## WORK INSTRUCTIONS
The required answer is a copy of each line in the entries below that includes "None".

## SUPPLIED RECORDS
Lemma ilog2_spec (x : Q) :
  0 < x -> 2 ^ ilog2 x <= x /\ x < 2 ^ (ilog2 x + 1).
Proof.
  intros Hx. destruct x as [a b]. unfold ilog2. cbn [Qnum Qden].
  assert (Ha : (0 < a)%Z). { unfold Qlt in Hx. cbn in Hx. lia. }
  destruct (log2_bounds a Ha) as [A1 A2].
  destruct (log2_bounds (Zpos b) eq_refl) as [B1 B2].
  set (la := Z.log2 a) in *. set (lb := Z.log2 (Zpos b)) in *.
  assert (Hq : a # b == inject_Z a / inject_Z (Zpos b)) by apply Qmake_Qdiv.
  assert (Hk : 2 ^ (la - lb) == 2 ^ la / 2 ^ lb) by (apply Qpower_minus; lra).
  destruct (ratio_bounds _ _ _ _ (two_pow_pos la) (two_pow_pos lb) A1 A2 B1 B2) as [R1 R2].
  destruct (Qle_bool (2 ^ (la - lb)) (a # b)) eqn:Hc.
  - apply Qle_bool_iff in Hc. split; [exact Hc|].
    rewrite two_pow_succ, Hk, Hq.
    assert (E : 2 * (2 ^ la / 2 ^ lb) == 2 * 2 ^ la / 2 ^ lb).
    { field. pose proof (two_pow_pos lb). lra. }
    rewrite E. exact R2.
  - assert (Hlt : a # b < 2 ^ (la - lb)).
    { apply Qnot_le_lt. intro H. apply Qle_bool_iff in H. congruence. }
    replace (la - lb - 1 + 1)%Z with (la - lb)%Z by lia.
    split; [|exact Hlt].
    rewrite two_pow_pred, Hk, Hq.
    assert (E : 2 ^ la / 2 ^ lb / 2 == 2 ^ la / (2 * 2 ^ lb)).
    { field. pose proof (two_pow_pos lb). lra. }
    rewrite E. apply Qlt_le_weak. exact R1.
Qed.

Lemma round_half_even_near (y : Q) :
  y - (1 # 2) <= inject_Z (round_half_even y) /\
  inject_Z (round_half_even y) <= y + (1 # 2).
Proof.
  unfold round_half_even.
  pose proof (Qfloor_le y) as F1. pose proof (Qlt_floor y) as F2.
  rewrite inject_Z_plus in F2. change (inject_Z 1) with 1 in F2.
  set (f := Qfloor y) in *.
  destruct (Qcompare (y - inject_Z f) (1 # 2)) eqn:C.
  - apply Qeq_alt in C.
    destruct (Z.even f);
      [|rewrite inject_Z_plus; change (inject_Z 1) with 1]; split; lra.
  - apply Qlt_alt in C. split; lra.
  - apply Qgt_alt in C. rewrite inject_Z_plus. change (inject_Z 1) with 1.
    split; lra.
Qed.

--

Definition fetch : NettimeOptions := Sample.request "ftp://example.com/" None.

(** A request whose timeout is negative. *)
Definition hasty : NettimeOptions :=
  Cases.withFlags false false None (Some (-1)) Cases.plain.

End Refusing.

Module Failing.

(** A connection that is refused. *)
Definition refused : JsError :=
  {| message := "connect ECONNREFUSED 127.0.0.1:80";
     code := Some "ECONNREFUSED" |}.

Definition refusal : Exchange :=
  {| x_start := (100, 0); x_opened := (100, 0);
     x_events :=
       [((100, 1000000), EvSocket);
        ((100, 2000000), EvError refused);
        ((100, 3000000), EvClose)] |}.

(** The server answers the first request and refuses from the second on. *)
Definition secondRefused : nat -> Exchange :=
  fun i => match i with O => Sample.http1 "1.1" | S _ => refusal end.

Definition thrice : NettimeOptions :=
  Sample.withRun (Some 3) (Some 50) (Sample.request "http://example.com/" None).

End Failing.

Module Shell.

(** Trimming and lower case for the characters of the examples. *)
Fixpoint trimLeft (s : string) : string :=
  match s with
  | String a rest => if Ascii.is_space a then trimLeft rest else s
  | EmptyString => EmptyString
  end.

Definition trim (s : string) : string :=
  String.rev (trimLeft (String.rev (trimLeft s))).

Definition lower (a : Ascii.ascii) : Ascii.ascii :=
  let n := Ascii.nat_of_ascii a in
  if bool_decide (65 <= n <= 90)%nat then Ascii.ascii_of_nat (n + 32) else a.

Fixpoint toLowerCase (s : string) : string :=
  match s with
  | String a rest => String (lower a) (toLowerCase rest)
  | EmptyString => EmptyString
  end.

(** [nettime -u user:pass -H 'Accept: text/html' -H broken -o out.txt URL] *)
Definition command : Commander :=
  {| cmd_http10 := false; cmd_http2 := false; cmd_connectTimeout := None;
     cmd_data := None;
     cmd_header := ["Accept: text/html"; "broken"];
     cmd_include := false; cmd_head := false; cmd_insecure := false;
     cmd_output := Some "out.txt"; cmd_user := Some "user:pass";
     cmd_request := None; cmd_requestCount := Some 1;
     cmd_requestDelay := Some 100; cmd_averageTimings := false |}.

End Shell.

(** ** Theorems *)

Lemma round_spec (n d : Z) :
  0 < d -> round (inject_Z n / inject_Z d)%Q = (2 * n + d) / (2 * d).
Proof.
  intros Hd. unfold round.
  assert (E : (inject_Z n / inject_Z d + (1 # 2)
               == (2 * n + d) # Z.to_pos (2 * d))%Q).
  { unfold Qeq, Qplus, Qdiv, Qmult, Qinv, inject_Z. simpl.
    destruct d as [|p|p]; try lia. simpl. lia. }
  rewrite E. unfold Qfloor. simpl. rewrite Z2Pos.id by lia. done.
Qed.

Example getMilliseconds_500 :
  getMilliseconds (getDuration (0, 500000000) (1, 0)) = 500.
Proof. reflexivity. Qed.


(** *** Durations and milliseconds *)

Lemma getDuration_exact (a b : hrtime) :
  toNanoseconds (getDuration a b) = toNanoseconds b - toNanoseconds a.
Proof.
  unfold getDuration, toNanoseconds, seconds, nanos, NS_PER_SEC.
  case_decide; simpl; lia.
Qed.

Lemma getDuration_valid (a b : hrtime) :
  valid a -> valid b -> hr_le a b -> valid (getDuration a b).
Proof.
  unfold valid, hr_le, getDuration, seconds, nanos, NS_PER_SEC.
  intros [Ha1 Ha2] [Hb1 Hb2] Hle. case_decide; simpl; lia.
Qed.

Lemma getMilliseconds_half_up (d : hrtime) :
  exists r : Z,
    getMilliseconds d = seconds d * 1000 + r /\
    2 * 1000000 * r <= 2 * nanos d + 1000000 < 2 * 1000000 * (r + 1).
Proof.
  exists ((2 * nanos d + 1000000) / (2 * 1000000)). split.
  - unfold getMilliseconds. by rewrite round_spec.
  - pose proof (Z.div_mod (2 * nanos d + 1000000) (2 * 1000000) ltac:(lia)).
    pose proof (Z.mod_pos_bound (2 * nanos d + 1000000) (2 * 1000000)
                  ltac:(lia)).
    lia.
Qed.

--

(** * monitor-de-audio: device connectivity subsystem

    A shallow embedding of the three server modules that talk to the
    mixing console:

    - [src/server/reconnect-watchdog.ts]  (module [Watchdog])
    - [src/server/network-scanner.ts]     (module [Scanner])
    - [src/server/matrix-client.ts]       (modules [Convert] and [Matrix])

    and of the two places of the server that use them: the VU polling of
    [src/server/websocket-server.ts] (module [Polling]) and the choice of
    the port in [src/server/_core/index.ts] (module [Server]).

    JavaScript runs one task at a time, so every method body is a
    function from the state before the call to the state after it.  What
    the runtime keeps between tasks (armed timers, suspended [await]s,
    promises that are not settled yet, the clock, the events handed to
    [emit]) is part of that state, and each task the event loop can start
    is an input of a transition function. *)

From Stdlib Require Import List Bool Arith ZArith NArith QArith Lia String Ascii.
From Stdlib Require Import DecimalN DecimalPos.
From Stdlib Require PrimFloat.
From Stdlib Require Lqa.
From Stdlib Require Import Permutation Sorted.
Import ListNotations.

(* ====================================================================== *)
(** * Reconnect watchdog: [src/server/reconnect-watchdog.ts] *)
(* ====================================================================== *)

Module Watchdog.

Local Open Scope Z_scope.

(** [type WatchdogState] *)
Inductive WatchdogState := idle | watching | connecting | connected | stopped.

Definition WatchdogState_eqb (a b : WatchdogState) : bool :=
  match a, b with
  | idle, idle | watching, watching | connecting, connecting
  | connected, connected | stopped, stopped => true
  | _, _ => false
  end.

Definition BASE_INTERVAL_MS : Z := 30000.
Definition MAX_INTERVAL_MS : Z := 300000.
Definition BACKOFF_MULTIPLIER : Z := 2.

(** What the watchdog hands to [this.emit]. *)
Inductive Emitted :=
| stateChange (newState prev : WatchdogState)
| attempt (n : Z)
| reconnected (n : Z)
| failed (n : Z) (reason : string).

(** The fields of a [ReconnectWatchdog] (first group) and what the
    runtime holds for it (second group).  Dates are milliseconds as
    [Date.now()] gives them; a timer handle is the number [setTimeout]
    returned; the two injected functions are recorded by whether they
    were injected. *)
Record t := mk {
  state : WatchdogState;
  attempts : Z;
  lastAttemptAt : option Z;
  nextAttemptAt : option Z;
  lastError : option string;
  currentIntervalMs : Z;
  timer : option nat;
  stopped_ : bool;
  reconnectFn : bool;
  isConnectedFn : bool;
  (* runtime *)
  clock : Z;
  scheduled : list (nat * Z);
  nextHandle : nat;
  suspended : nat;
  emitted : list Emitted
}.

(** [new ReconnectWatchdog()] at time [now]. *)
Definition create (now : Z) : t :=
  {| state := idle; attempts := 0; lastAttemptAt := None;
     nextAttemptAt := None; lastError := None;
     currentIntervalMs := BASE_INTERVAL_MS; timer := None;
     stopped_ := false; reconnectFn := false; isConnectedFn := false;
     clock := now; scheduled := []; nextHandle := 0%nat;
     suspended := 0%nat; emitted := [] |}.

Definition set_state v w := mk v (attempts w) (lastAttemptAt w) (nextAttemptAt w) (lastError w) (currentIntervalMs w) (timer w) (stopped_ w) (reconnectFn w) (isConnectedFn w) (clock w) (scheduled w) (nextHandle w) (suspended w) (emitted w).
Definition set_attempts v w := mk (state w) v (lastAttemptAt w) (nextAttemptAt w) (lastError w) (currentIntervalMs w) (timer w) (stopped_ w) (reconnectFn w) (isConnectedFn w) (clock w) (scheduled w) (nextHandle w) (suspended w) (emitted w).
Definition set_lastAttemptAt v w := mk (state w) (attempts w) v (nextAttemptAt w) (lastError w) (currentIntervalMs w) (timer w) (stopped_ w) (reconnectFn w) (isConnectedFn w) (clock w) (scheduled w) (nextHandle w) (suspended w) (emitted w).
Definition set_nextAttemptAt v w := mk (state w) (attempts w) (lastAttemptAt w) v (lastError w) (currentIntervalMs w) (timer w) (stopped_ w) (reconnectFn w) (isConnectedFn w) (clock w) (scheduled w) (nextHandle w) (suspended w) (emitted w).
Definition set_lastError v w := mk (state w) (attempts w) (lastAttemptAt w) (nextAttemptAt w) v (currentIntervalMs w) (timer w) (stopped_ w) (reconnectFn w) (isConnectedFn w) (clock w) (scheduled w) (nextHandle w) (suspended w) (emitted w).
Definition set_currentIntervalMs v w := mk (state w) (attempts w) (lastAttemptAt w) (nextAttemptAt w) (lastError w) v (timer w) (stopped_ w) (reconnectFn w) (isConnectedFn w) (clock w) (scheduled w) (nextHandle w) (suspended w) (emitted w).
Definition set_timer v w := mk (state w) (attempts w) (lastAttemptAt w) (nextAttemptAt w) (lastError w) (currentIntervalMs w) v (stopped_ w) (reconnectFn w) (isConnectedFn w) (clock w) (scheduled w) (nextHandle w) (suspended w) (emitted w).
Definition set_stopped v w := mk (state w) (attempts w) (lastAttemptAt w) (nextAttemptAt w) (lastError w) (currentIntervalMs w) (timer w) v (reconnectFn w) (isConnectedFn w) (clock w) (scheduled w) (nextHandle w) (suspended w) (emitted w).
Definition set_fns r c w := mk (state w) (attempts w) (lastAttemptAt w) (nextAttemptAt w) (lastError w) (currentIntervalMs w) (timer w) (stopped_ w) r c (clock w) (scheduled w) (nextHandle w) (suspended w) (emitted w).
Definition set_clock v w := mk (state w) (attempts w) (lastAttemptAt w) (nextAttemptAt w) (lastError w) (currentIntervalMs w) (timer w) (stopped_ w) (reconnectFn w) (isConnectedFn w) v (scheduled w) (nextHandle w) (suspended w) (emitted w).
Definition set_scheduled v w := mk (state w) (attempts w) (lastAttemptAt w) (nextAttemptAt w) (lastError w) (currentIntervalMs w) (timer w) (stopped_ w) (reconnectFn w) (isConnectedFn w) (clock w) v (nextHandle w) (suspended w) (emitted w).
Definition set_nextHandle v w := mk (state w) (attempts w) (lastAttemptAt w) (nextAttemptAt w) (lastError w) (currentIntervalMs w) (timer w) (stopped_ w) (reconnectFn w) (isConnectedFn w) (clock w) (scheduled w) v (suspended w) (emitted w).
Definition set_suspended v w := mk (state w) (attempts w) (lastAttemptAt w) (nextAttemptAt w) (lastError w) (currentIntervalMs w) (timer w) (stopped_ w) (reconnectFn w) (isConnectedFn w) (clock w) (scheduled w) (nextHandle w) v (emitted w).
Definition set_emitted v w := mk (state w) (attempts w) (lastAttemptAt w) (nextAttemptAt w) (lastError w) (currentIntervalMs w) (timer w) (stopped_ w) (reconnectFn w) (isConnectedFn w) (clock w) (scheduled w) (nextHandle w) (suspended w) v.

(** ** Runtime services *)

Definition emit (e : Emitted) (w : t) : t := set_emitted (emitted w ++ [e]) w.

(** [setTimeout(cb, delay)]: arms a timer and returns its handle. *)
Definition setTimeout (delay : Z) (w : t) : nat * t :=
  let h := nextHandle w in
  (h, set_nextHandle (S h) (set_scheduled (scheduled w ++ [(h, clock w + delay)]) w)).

## RESULT
Definition fetch : NettimeOptions := Sample.request "ftp://example.com/" None.
  Cases.withFlags false false None (Some (-1)) Cases.plain.
  Sample.withRun (Some 3) (Some 50) (Sample.request "http://example.com/" None).
  {| cmd_http10 := false; cmd_http2 := false; cmd_connectTimeout := None;
     cmd_data := None;
     cmd_request := None; cmd_requestCount := Some 1;
  {| state := idle; attempts := 0; lastAttemptAt := None;
     nextAttemptAt := None; lastError := None;
     currentIntervalMs := BASE_INTERVAL_MS; timer := None;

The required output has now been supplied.